The story revolves around a family who are looking for a holiday home and find a mansion for $900 for the whole Summer. When they arrive to enquire, Ben (Oliver Reed) is uncertain and skeptical whereas wife Marian (Karen Black) is keener on the prospect. They are met by a strange elderly brother and sister who are the family owners (Burgess Meredith and Eillen Heckart), dropping such creepy clues as “the house looks after itself”. In the end the couple decide it is a good idea to rent and will suit their purposes for the duration of the holiday. The place itself is a 36 room mansion with stained glass windows and Victorian furnishings (as any haunted house should be) and has most certainly seen better days. It looks like Tara in Gone With the Wind after the Yankees have been there. There is also a catch of course. The reason for the cheap price is their elderly mother lives in the attic and is bedridden living in a locked room. All they need to do is leave food for her. Creepy? When they eventually arrive there is 12-year-old David (Lee Montgomery) and Auntie Elizabeth (Bette Davis – in another late career horror film; horror films once being the graveyard of Hollywood legends). Aunt Elizabeth has her feet firmly on the ground while Ben is still not sure about the place. He fills the swimming pool with water for him and David to use and tries to settle, while Marian embraces it entirely, curious about all the old family photographs while mesmerised by a music box. She soon finds herself in a trance with the old things and looks after the ‘mother’ leaving her food and tending to her attic room. Marian starts to become distant to Ben. One day Ben freaks out in the pool and attempts to drown his son. Things are starting to get weird now as he keeps having nightmares about his own mother’s funeral and the nightmarish vision of the grinning chauffeur in the funeral hearse. Suddenly the Aunt dies after contracting a fever and suffering nightmares herself. Soon the mansion begins to take on a life of its own and is even starting to look fresh with flowers, a sudden lick of paint and almost seems to be breathing. It starts to become dangerous as Ben starts to mentally collapse, Marian becomes more withdrawn and David is nearly gassed in his room.
The film does thankfully avoid too much in the way of blood and goes for some more solid grass roots hauntings, even if there are enough cliches to keep the film familiar including a typical haunted house spine tingling soundtrack. Directed by Dan Curtis, no stranger to horror as he had made the TV series ‘The Dark Shadows’ in the late 60s and its feature spin-off, The House of Dark Shadows (1970) (recently remade with Johnny Depp) along with a host of horror films made direct for TV in the 1970s. It is based off a novel by Robert Marasco and the novel as well as the film would have probably made a better short story and shorter film. At approximately 115 minutes it does feel a little overlong and the predicable ending is something of an anti-climax.
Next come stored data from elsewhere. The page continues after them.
(** * Clarke-Wright savings routing (src/cvrp.ts): a shallow embedding

    The TypeScript module builds vehicle routes with the Clarke-Wright
    savings heuristic ([calculateSavings], [clarkWright]) and extends it to
    several depots by nearest-depot clustering ([getNearestDepot],
    [formDepotClusters], [routeWithinClusters], [multiDepotVehicleRouter]).

    Modelling choices.
    - A JavaScript [number] is a [Z]: demands, capacities and distances are
      exact integers (kilograms, and an integral unit of length).
    - [distance] is floating-point trigonometry (the haversine formula); the
      routing code only adds, subtracts and compares its results, so the
      development takes the distance function as a section variable.
    - In IEEE doubles the haversine formula does not always give a number:
      for two (nearly) antipodal points [halfChordSquared] can come out just
      above 1, and then [Math.sqrt(1 - halfChordSquared)], and with it the
      distance, is NaN.  What [getNearestDepot] and [formDepotClusters] do
      with such a distance is fixed by their code, and they are embedded
      over a distance that may be NaN (module [WithNaN]).  In
      [clarkWright] a NaN distance makes a saving NaN and the comparator of
      the sort return NaN, and the order in which the savings are then
      walked is the engine's choice, not the source's: the embedding of
      [clarkWright] covers the inputs on which every distance is a number,
      and nothing is stated here about the ranked order as such.
    - [IDType] is [string | number].  The code only ever compares
      identifiers and uses them as [Map] keys, so the development is
      parametric in the identifier type; on identifiers of one primitive
      type the operators [==] and [===] and the key equality of [Map] are
      all plain equality.
    - [Route] objects are mutable and shared between the [routes] array and
      the [nodeToRoute] map.  The embedding keeps them in a heap (a list
      indexed by allocation order); [routes] and [nodeToRoute] hold
      references into it, so aliasing is preserved. *)

From Stdlib Require Import ZArith Lia.
From stdpp Require Import base option list sorting gmap strings.

(** ** Data model *)

Inductive NodeType := ORDER | VENDOR.

#[global] Instance NodeType_eq_dec : EqDecision NodeType.
Proof. solve_decision. Defined.

Record Coordinate := { lat : Z; long : Z }.

(** [type Vehicle = Coordinate & { id: number; capacity?: number }] *)
Record Vehicle := {
  vehicle_coordinate :> Coordinate;
  vehicle_id : Z;
  capacity : option Z
}.

(** [type NodeV = Coordinate & { id; type; demand; vendorId? }] *)
Record NodeV {IDType : Type} := {
  node_coordinate :> Coordinate;
  id : IDType;
  type : NodeType;
  demand : Z;
  vendorId : option IDType
}.
Arguments NodeV : clear implicits.

Record Saving {IDType : Type} := { i : IDType; j : IDType; saving : Z }.
Arguments Saving : clear implicits.

Record Route {IDType : Type} := {
  nodes : list IDType;
  capacityUsed : Z;
  vehicleCapacity : Z
}.
Arguments Route : clear implicits.

Record VendorOrderCluster {IDType : Type} := {
  vendor : NodeV IDType;
  orders : list (NodeV IDType)
}.
Arguments VendorOrderCluster : clear implicits.

Definition VEHICLE_INITIAL_CAPACITY : Z := 10.

(** A reference to a [Route] object: its index in the heap. *)
Definition RouteRef := nat.

(** The mutable variables of one [clarkWright] call. *)
Record State {IDType : Type} `{Countable IDType} := {
  heap : list (Route IDType);
  routes : list RouteRef;
  nodeToRoute : gmap IDType RouteRef
}.
Arguments State IDType {_ _}.

(** [Array.prototype.indexOf]: the first index holding [x], or [-1]. *)
Fixpoint indexOf {A} `{EqDecision A} (x : A) (l : list A) : Z :=
  match l with
  | [] => -1
  | y :: l' =>
      if decide (y = x) then 0%Z
      else let k := indexOf x l' in if (k <? 0)%Z then (-1)%Z else (k + 1)%Z
  end.

(** [Array.prototype.splice(start, 1)]: a negative [start] counts from the
    end of the array, and a start past either end is clamped. *)
Definition splice1 {A} (start : Z) (l : list A) : list A :=
  let len := Z.of_nat (length l) in
  let from := if (start <? 0)%Z then Z.max (len + start) 0 else Z.min start len in
  delete (Z.to_nat from) l.

(** ** Clusters

    [getNearestDepot] and [formDepotClusters], over a distance that may be
    NaN. *)

(** A JavaScript number as [getNearestDepot] meets it: a distance that is a
    number, the initial [Infinity], or NaN. *)
Inductive Number := Finite (value : Z) | Infinity | NaN.
(** X8. A code created with a positive [expiry_minutes] that the
    AFTER INSERT trigger has left active can be redeemed up to that many
    minutes after its creation, and is answered "expired" afterwards;
    one that the trigger has switched off is answered "inactive". *)
Theorem expiry_window now d code amt uses m user_id u :
  codes_ok d →
  redeem_codes d !! code = None →
  0 < amt → 0 < uses → 0 < m →
  in_int64 amt && in_int64 uses && in_int64 m = true →
  users d !! user_id = Some u →
  in_int64 user_id = true →
  ¬ has_redeemed user_id code d →
  let created := Py.create_redeem_code now code amt uses (Some m) d in
  created.1.1 = true
  ∧ ∀ later,
      (is_active <$> redeem_codes created.2 !! code = Some 1 →
       (Py.redeem_code_db later user_id code created.2).1
       = if now + m * us_per_minute <? later then expired else credited amt)
      ∧ (is_active <$> redeem_codes created.2 !! code = Some 0 →
         Py.redeem_code_db later user_id code created.2
         = (inactive, created.2)).
Proof.
  intros Hd Hc Ha Hu Hm Hfit Hus Hid Hcl created. subst created.
  assert (claimed user_id code d = false) as Hcl'.
  { destruct (claimed user_id code d) eqn:E; [|reflexivity].
    apply claimed_has_redeemed in E. done. }
  unfold Py.create_redeem_code, Py.redeem_code_db.
  cbn [bindable]. rewrite Hfit, Hid.
  assert (codes_ok (create_redeem_code now code amt uses (Some m) d).2) as Hd1.
  { apply (perform_codes_ok now (CreateRedeemCode code amt uses (Some m)) d).
    exact Hd. }
  split.
  { rewrite create_redeem_code_decision, Hc.
    destruct (Z.leb_spec amt 0); [lia|].
    destruct (Z.leb_spec uses 0); [lia|]. reflexivity. }
  intros later.
  rewrite (redeem_code_db_decision _ _ _ _ (proj1 Hd1)).
  rewrite create_redeem_code_decision, Hc.
  destruct (Z.leb_spec amt 0); [lia|].
  destruct (Z.leb_spec uses 0); [lia|].
  cbn [snd users redeem_codes cleanup_expired_codes_trigger set_codes].
  rewrite Hus. unfold claimed in *.
  cbn [redeem_logs cleanup_expired_codes_trigger set_codes]. rewrite Hcl'.
  rewrite lookup_fmap, lookup_insert_eq. cbn [fmap option_fmap option_map].
  destruct (sql_expired now _);
    cbn [is_active max_uses current_uses amount set_is_active];
    (split; intros Hact; [|try discriminate; try reflexivity]);
    try discriminate.
  destruct (Z.leb_spec uses 0); [lia|].
  unfold expiry_elapsed. cbn [expiry_minutes created_date].
  destruct (Z.ltb_spec 0 m); [|lia]. cbn [andb].
  destruct (now + m * us_per_minute <? later); reflexivity.
Qed.
#[global] Instance StatusCode_eq_dec : EqDecision StatusCode.
Proof. solve_decision. Defined.

(** The C++ exceptions the sources throw, with their message. [store_error]
    carries the status code and compaction revision of class [StoreError],
    [client_error] the status code of class [KuraClientError]. *)
Inductive exn :=
| invalid_argument (what : string)
| overflow_error (what : string)
| logic_error (what : string)
| out_of_range (what : string)
| store_error (code : StatusCode) (what : string) (compact_revision : Z)
| storage_error (what : string)
| simulation_failure (what : string)
| length_error (what : string)
| client_error (code : StatusCode) (what : string).

(** [std::exception::what] *)
Definition what (e : exn) : string :=
  match e with
  | invalid_argument m | overflow_error m | logic_error m | out_of_range m
  | store_error _ m _ | storage_error m | simulation_failure m | length_error m
  | client_error _ m => m
  end.

(** ** The outcome of code that may throw *)

Inductive outcome (A : Type) :=
| Ret (a : A)
| Throw (e : exn).
Arguments Ret {A} a.
Arguments Throw {A} e.

#[global] Instance outcome_ret : MRet outcome := λ A a, Ret a.
#[global] Instance outcome_bind : MBind outcome := λ A B f m,
  match m with Ret a => f a | Throw e => Throw e end.

Definition throw_when (b : bool) (e : exn) : outcome unit :=
  if b then Throw e else Ret tt.

(** [for (x : l) acc = f acc x], stopping at the first exception. *)
Fixpoint foldM {A B} (f : A → B → outcome A) (a : A) (l : list B) : outcome A :=
  match l with
  | [] => Ret a
  | x :: l' => a' ← f a x; foldM f a' l'
  end.

(** Weakest precondition of an outcome: [Q] of the value or [E] of the
    exception. *)
Definition owp {A} (o : outcome A) (Q : A → Prop) (E : exn → Prop) : Prop :=
  match o with Ret a => Q a | Throw e => E e end.

Section outcome_lemmas.
Context {A B : Type}.
Implicit Types (m : outcome A) (k : A → outcome B).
The title too is curious as it has nothing to do with any burnt offerings. Black is good as the wife but Reed, himself no stranger to horror films having served his apprenticeship in many a Hammer film, does not convince with his American accent drifting in and out. Nor are we sure of what he does for a living, but is possibly a writer given that Marian has a typewriter for him. Also missing is any notion as to the location. Sometimes a sense of place can add a further frisson, but this mansion could be anywhere in the US or Canada (it was filmed at an old mansion in Oakland, California).
The extras, as usual with Arrow Video are plentiful. The audio commentary is narrated by Curtis, Black and co-screenwriter, William H. Nolan. Given that Nolan is the only one still alive this must have been recorded some time ago. There is also a separate commentary track by film historian, Richard Harland-Smith. In addition there are 20 minute talks each by Montgomery, Nolan and facial character actor Anthony James who plays the grinning chauffeur in the nightmare sequences. Not the best of the genre, but a decent piece of 70s minor horror.